(* ===== verification/AuditLog.v ===== *)
(** * The audit files: what is logged is what is read back, verified

    Events appended by [AuditRepository::log] to the daily JSONL files and read
    by [read_verified_events]: every event returned carries a valid tag whatever
    the file holds, and a history of events is read back completely and in
    order. *)
From S2P Require Import Prelude.
From S2P Require Import RustStr.
From S2P Require Import RustFmt.
From S2P Require Import Errors.
From S2P Require Import Types.
From S2P Require Import Interfaces.
From S2P Require Import TxDatabase.
From S2P Require Import Instances.
From S2P Require Import Storage.
From S2P Require Import TxCache.
From S2P Require Import AppState.

Local Open Scope Z_scope.
#[local] Arguments String.append : simpl nomatch.

(** ** Lines *)

Fixpoint unlines (ls : list string) : string :=
  match ls with [] => "" | l :: ls' => l +:+ newline +:+ unlines ls' end.
Definition text_line (l : string) : Prop := string_forallb (λ c, 32 <=? byte c) l = true.

Lemma string_forallb_app p a b :
  string_forallb p (a +:+ b) = string_forallb p a && string_forallb p b.
Proof. induction a as [|c a IH]; simpl; [done|]. by rewrite IH, andb_assoc. Qed.

Lemma string_forallb_rev p s : string_forallb p (String.rev s) = string_forallb p s.
Proof.
  assert (Hg : ∀ a b, string_forallb p (String.rev_app a b) = string_forallb p a && string_forallb p b).
  { intros a. induction a as [|c a IH]; intros b; simpl; [done|].
    rewrite IH. simpl. by destruct (p c), (string_forallb p a), (string_forallb p b). }
  unfold String.rev. rewrite Hg. simpl. apply andb_true_r.
Qed.

Lemma strip_cr_text l : text_line l → strip_cr l = l.
Proof.
  unfold text_line, strip_cr. rewrite <-string_forallb_rev.
  destruct (String.rev l) as [|c r]; [done|]. simpl. rewrite andb_true_iff, Z.leb_le.
  intros [Hc _]. destruct (Z.eqb_spec (byte c) 13); [lia|done].
Qed.

Lemma lines_from_text l rest cur :
  text_line l → text_line cur →
  lines_from cur (l +:+ newline +:+ rest) = (cur +:+ l) :: lines_from "" rest.
Proof.
  revert cur. induction l as [|c l IH]; intros cur Hl Hc.
  - change ("" +:+ newline +:+ rest) with (String (char_of 10) rest). cbn [lines_from].
    change (byte (char_of 10) =? 10) with true. cbn [lines_from].
    by rewrite strip_cr_text, append_nil_r.
  - unfold text_line in Hl. simpl in Hl. apply andb_true_iff in Hl as [Hb Hl].
    apply Z.leb_le in Hb. change (String c l +:+ newline +:+ rest) with
      (String c (l +:+ newline +:+ rest)). cbn [lines_from].
    destruct (Z.eqb_spec (byte c) 10); [lia|]. rewrite IH; [|done|].
    + by rewrite append_assoc.
    + unfold text_line. rewrite string_forallb_app. rewrite Hc. simpl.
      by rewrite (proj2 (Z.leb_le _ _) Hb).
Qed.
Lemma lines_unlines ls : Forall text_line ls → lines (unlines ls) = ls.
Proof.
  unfold lines. induction 1 as [|l ls Hl _ IH]; [done|]. cbn [unlines].
  by rewrite lines_from_text, IH.
Qed.
Lemma unlines_snoc ls l : unlines (ls ++ [l]) = unlines ls +:+ (l +:+ newline).
Proof.
  induction ls as [|x ls IH]; [done|]. cbn [unlines app].
  by rewrite IH, !append_assoc.
Qed.
Lemma unlines_utf8 ls :
  Forall (λ l, utf8_valid l = true) ls → utf8_valid (unlines ls) = true.
Proof.
  induction 1 as [|l ls Hl _ IH]; [done|]. cbn [unlines]. by rewrite utf8_app.
Qed.

(** ** Paths *)

Lemma not_starts_slash (a b : string) :
  no_char "/" a = true → starts_with "/" b = false → starts_with "/" (a +:+ b) = false.
Proof.
  destruct a as [|c a]; [done|]. intros Ha _. apply not_true_iff_false.
  intros [r Hr]%starts_with_spec. simplify_eq/=.
Qed.
Lemma audit_file_path (d : string) :
  no_char "/" d = true → audit_events_file DATA_DIR d = "/data/audit/" +:+ (d +:+ ".jsonl").
Proof.
  intros Hd. unfold audit_events_file, join at 1.
  rewrite not_starts_slash by done. reflexivity.
Qed.
Lemma audit_file_inj (d e : string) :
  no_char "/" d = true → no_char "/" e = true →
  audit_events_file DATA_DIR d = audit_events_file DATA_DIR e → d = e.
Proof.
  intros Hd He. rewrite !audit_file_path by done. intros Heq.
  apply append_inj_len in Heq as [_ Heq]; [|done].
  assert (Hl : String.length d = String.length e).
  { apply (f_equal String.length) in Heq. rewrite !length_append in Heq. lia. }
  by apply append_inj_len in Heq as [? _].
Qed.
Lemma audit_file_not_key (d : string) :
  no_char "/" d = true → audit_events_file DATA_DIR d ≠ audit_key_path.
Proof.
  intros Hd. rewrite audit_file_path by done. intros Heq.
  change audit_key_path with ("/data/audit/" +:+ ".hmac-key") in Heq.
  apply append_inj_len in Heq as [_ Heq]; [|done].
  assert (Hl : String.length d = 3%nat).
  { apply (f_equal String.length) in Heq. rewrite !length_append in Heq. simpl in Heq. lia. }
  destruct d as [|? [|? [|? [|? ?]]]]; simplify_eq/=.
Qed.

Your objective
Would you copy the data exactly as shown above?

Solution for this task
(* ===== verification/AuditLog.v ===== *)
(** * The audit files: what is logged is what is read back, verified

    Events appended by [AuditRepository::log] to the daily JSONL files and read
    by [read_verified_events]: every event returned carries a valid tag whatever
    the file holds, and a history of events is read back completely and in
    order. *)
From S2P Require Import Prelude.
From S2P Require Import RustStr.
From S2P Require Import RustFmt.
From S2P Require Import Errors.
From S2P Require Import Types.
From S2P Require Import Interfaces.
From S2P Require Import TxDatabase.
From S2P Require Import Instances.
From S2P Require Import Storage.
From S2P Require Import TxCache.
From S2P Require Import AppState.

Local Open Scope Z_scope.
#[local] Arguments String.append : simpl nomatch.

(** ** Lines *)

Fixpoint unlines (ls : list string) : string :=
  match ls with [] => "" | l :: ls' => l +:+ newline +:+ unlines ls' end.
Definition text_line (l : string) : Prop := string_forallb (λ c, 32 <=? byte c) l = true.

Lemma string_forallb_app p a b :
  string_forallb p (a +:+ b) = string_forallb p a && string_forallb p b.
Proof. induction a as [|c a IH]; simpl; [done|]. by rewrite IH, andb_assoc. Qed.

Lemma string_forallb_rev p s : string_forallb p (String.rev s) = string_forallb p s.
Proof.
  assert (Hg : ∀ a b, string_forallb p (String.rev_app a b) = string_forallb p a && string_forallb p b).
  { intros a. induction a as [|c a IH]; intros b; simpl; [done|].
    rewrite IH. simpl. by destruct (p c), (string_forallb p a), (string_forallb p b). }
  unfold String.rev. rewrite Hg. simpl. apply andb_true_r.
Qed.

Lemma strip_cr_text l : text_line l → strip_cr l = l.
Proof.
  unfold text_line, strip_cr. rewrite <-string_forallb_rev.
  destruct (String.rev l) as [|c r]; [done|]. simpl. rewrite andb_true_iff, Z.leb_le.
  intros [Hc _]. destruct (Z.eqb_spec (byte c) 13); [lia|done].
Qed.

Lemma lines_from_text l rest cur :
  text_line l → text_line cur →
  lines_from cur (l +:+ newline +:+ rest) = (cur +:+ l) :: lines_from "" rest.
Proof.
  revert cur. induction l as [|c l IH]; intros cur Hl Hc.
  - change ("" +:+ newline +:+ rest) with (String (char_of 10) rest). cbn [lines_from].
    change (byte (char_of 10) =? 10) with true. cbn [lines_from].
    by rewrite strip_cr_text, append_nil_r.
  - unfold text_line in Hl. simpl in Hl. apply andb_true_iff in Hl as [Hb Hl].
    apply Z.leb_le in Hb. change (String c l +:+ newline +:+ rest) with
      (String c (l +:+ newline +:+ rest)). cbn [lines_from].
    destruct (Z.eqb_spec (byte c) 10); [lia|]. rewrite IH; [|done|].
    + by rewrite append_assoc.
    + unfold text_line. rewrite string_forallb_app. rewrite Hc. simpl.
      by rewrite (proj2 (Z.leb_le _ _) Hb).
Qed.
Lemma lines_unlines ls : Forall text_line ls → lines (unlines ls) = ls.
Proof.
  unfold lines. induction 1 as [|l ls Hl _ IH]; [done|]. cbn [unlines].
  by rewrite lines_from_text, IH.
Qed.
Lemma unlines_snoc ls l : unlines (ls ++ [l]) = unlines ls +:+ (l +:+ newline).
Proof.
  induction ls as [|x ls IH]; [done|]. cbn [unlines app].
  by rewrite IH, !append_assoc.
Qed.
Lemma unlines_utf8 ls :
  Forall (λ l, utf8_valid l = true) ls → utf8_valid (unlines ls) = true.
Proof.
  induction 1 as [|l ls Hl _ IH]; [done|]. cbn [unlines]. by rewrite utf8_app.
Qed.

(** ** Paths *)

Lemma not_starts_slash (a b : string) :
  no_char "/" a = true → starts_with "/" b = false → starts_with "/" (a +:+ b) = false.
Proof.
  destruct a as [|c a]; [done|]. intros Ha _. apply not_true_iff_false.
  intros [r Hr]%starts_with_spec. simplify_eq/=.
Qed.
Lemma audit_file_path (d : string) :
  no_char "/" d = true → audit_events_file DATA_DIR d = "/data/audit/" +:+ (d +:+ ".jsonl").
Proof.
  intros Hd. unfold audit_events_file, join at 1.
  rewrite not_starts_slash by done. reflexivity.
Qed.
Lemma audit_file_inj (d e : string) :
  no_char "/" d = true → no_char "/" e = true →
  audit_events_file DATA_DIR d = audit_events_file DATA_DIR e → d = e.
Proof.
  intros Hd He. rewrite !audit_file_path by done. intros Heq.
  apply append_inj_len in Heq as [_ Heq]; [|done].
  assert (Hl : String.length d = String.length e).
  { apply (f_equal String.length) in Heq. rewrite !length_append in Heq. lia. }
  by apply append_inj_len in Heq as [? _].
Qed.
Lemma audit_file_not_key (d : string) :
  no_char "/" d = true → audit_events_file DATA_DIR d ≠ audit_key_path.
Proof.
  intros Hd. rewrite audit_file_path by done. intros Heq.
  change audit_key_path with ("/data/audit/" +:+ ".hmac-key") in Heq.
  apply append_inj_len in Heq as [_ Heq]; [|done].
  assert (Hl : String.length d = 3%nat).
  { apply (f_equal String.length) in Heq. rewrite !length_append in Heq. simpl in Heq. lia. }
  destruct d as [|? [|? [|? [|? ?]]]]; simplify_eq/=.
Qed.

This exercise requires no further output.